My Soul is Eating Itself

That doesn’t make me seem like a drunkard
That doe
I saw you sitting there. I smiled, And like that The moment was over. I fall in love with everyone I meet. Sometimes it lasts minutes others take hours to realize I’m tripping over my own toes
could pick out of A long strain of sentences you happened to precariously
eyebrow
A word

We walked on two opposite sides of the streets
He drug
A metal tire iron in his hand
We took turns staring at eachother
And exploring the textures of the other’s skin
Wrinkle mole ridden
Soft but sickly
“Thud”
I longed to the sidewalk underneath the metal

 

Shelby Freehling

[BFA] Sculpture with a Minor in Psychology and Sociology

Like a Wet Fish

“Like a Wet Fish,” is a physical body of work that explores the preservation, emotional attachment, and eventual deterioration of memories. Three eight foot tall and sixteen by sixteen inch wide rectangular structures are oriented vertically and placed in an outdoor setting allowing them to be altered by nature, or acted upon by spectators.  Each pillar is composed of a strong wooden frame embellished coarsely by broken chair legs, furniture, sticks, and firewood.

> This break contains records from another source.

(** C7, as amended.  A run of the handler makes one call of
    [responses.create] when the client was built, and none when it was not;
    so never more than one, whatever the call's outcome: the handler tries
    no failure again.  The module's global objects are after the run what
    they were before it.  How many requests the client sends within that
    one call is not the handler's. *)
Theorem one_outbound_call req σ :
  outbound_calls (trace (run P (validate_api_key req) σ)) =
    match (answer P (OpenAI_init (openai_api_key req)) σ).1 with
    | Return _ => 1%nat
    | Raised _ => 0%nat
    end ∧
  globals (final (run P (validate_api_key req) σ)) = globals σ.
Proof.
  pose proof (answer_init_globals (openai_api_key req) σ) as G1.
  destruct (answer P (OpenAI_init (openai_api_key req)) σ) as [[u|e] σ1] eqn:Hinit.
  - pose proof (answer_create_globals
                  {| api_key := openai_api_key req |} "gpt-4o-mini" "hello" σ1) as G2.
    fold (probe req) in G2.
    destruct (answer P (probe req) σ1) as [[completion|e] σ2] eqn:Hprobe.
    + rewrite (run_probe_returned P req σ σ1 σ2 u completion Hinit Hprobe).
      cbn in *. split; [done|]. by rewrite G2, G1.
    + rewrite (run_probe_raised P req σ σ1 σ2 u e Hinit Hprobe).
      destruct (dispatch_done e) as [r ->].
      cbn in *. split; [done|]. by rewrite G2, G1.
  - rewrite (run_client_not_built P req σ σ1 e Hinit).
    cbn in *. split; [done|]. by rewrite G1.
Qed.

End Effects.

(** C7, as the claim has it, fails at the network: with the client that
    line 23 builds and a server over its rate limit, one invocation, with
    its one call of [responses.create], sends three requests to the
    provider; the failure is reported with 502 only after two retries. *)
Lemma one_probe_three_requests :
  sent (outside busy_server) = 0%nat ∧
  outbound_calls
    (trace (run default_client (validate_api_key quota_request) busy_server)) = 1%nat ∧
  sent (outside (final (run default_client (validate_api_key quota_request)
                          busy_server))) = 3%nat ∧
  result (run default_client (validate_api_key quota_request) busy_server) =
    Raised (HTTPException 502 "OpenAI error: Rate limit reached").
Proof. by repeat split. Qed.

(** A failure that passes is not reported at all: the second request is
    answered and the handler returns as if nothing had failed. *)
Lemma passing_failure_not_reported :
  sent (outside (final (run default_client (validate_api_key good_request)
                          briefly_busy_server))) = 2%nat ∧
  result (run default_client (validate_api_key good_request) briefly_busy_server) =
    Return (JObj {[ "valid" := JBool true ]}).
Proof. by repeat split. Qed.

(** ** Determinism *)

Section Determinism.
Context `{Exceptions} {W1 W2 : Type} (P1 : Provider W1) (P2 : Provider W2).
Implicit Types (req : APIkeyValidationRequest).

(** C8.  The outcome is a function of the credential and of what the
    provider answers: two invocations with the same credential, in which the
    construction of the client and, after it, the probe are answered alike,
    end alike, with the same value or the same status code and detail, and
    so with the same response. *)
Theorem same_answers_same_outcome req (σ1 : state W1) (σ2 : state W2) :
  (answer P1 (OpenAI_init (openai_api_key req)) σ1).1 =
    (answer P2 (OpenAI_init (openai_api_key req)) σ2).1 →
  (answer P1 (probe req) (answer P1 (OpenAI_init (openai_api_key req)) σ1).2).1 =
    (answer P2 (probe req) (answer P2 (OpenAI_init (openai_api_key req)) σ2).2).1 →
  result (run P1 (validate_api_key req) σ1) =
    result (run P2 (validate_api_key req) σ2) ∧
  result (run P1 (render (validate_api_key req)) σ1) =
    result (run P2 (render (validate_api_key req)) σ2).
Proof.
  intros Hinit Hprobe.
  assert (result (run P1 (validate_api_key req) σ1) =
            result (run P2 (validate_api_key req) σ2)) as Heq.
  { destruct (answer P1 (OpenAI_init (openai_api_key req)) σ1)
      as [r1 τ1] eqn:Hinit1.
    destruct (answer P2 (OpenAI_init (openai_api_key req)) σ2)
      as [r2 τ2] eqn:Hinit2.
    simpl in Hinit, Hprobe. subst r2. destruct r1 as [u|e].
    - destruct (answer P1 (probe req) τ1) as [a1 υ1] eqn:Hprobe1.
      destruct (answer P2 (probe req) τ2) as [a2 υ2] eqn:Hprobe2.
      simpl in Hprobe. subst a2. destruct a1 as [completion|e].
      + rewrite (run_probe_returned P1 req σ1 τ1 υ1 u completion Hinit1 Hprobe1).
        by rewrite (run_probe_returned P2 req σ2 τ2 υ2 u completion Hinit2 Hprobe2).
      + rewrite (run_probe_raised P1 req σ1 τ1 υ1 u e Hinit1 Hprobe1).
        rewrite (run_probe_raised P2 req σ2 τ2 υ2 u e Hinit2 Hprobe2).
        by destruct (dispatch_done e) as [r ->].
    - rewrite (run_client_not_built P1 req σ1 τ1 e Hinit1).
      by rewrite (run_client_not_built P2 req σ2 τ2 e Hinit2). }
  split; [done|]. rewrite !run_render. unfold result in *. cbn [fst]. by rewrite Heq.
Qed.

Roughly carved and quickly fading upon the chair legs, exists a series of phrases and poetry. These have been collected over the years and evaluate my own important memories and relationships within life. Throughout the process of making, certain words and sayings such as, “Like a Wet Fish,” are repeated, exploring my own inability to let go and deep desire to hold on to something that only exists within the past. The creation of the strong structures is an attempt to save and share the potent memories. In contrast, some words are scratched out or left unfinished altogether. These bits serve as an unwillingness to let certain memories continue to take up space or prominence within my psyche.

Ultimately, it is the odd assemblage of form and it’s towering height that demands the most attention. Though sturdy in structure, these pieces are placed outside in an attempt to emphasize the idea that eventually, they too will wither, like that of my own body. As time goes on both phrases and form become more and more obscure, until the memories altogether disappear.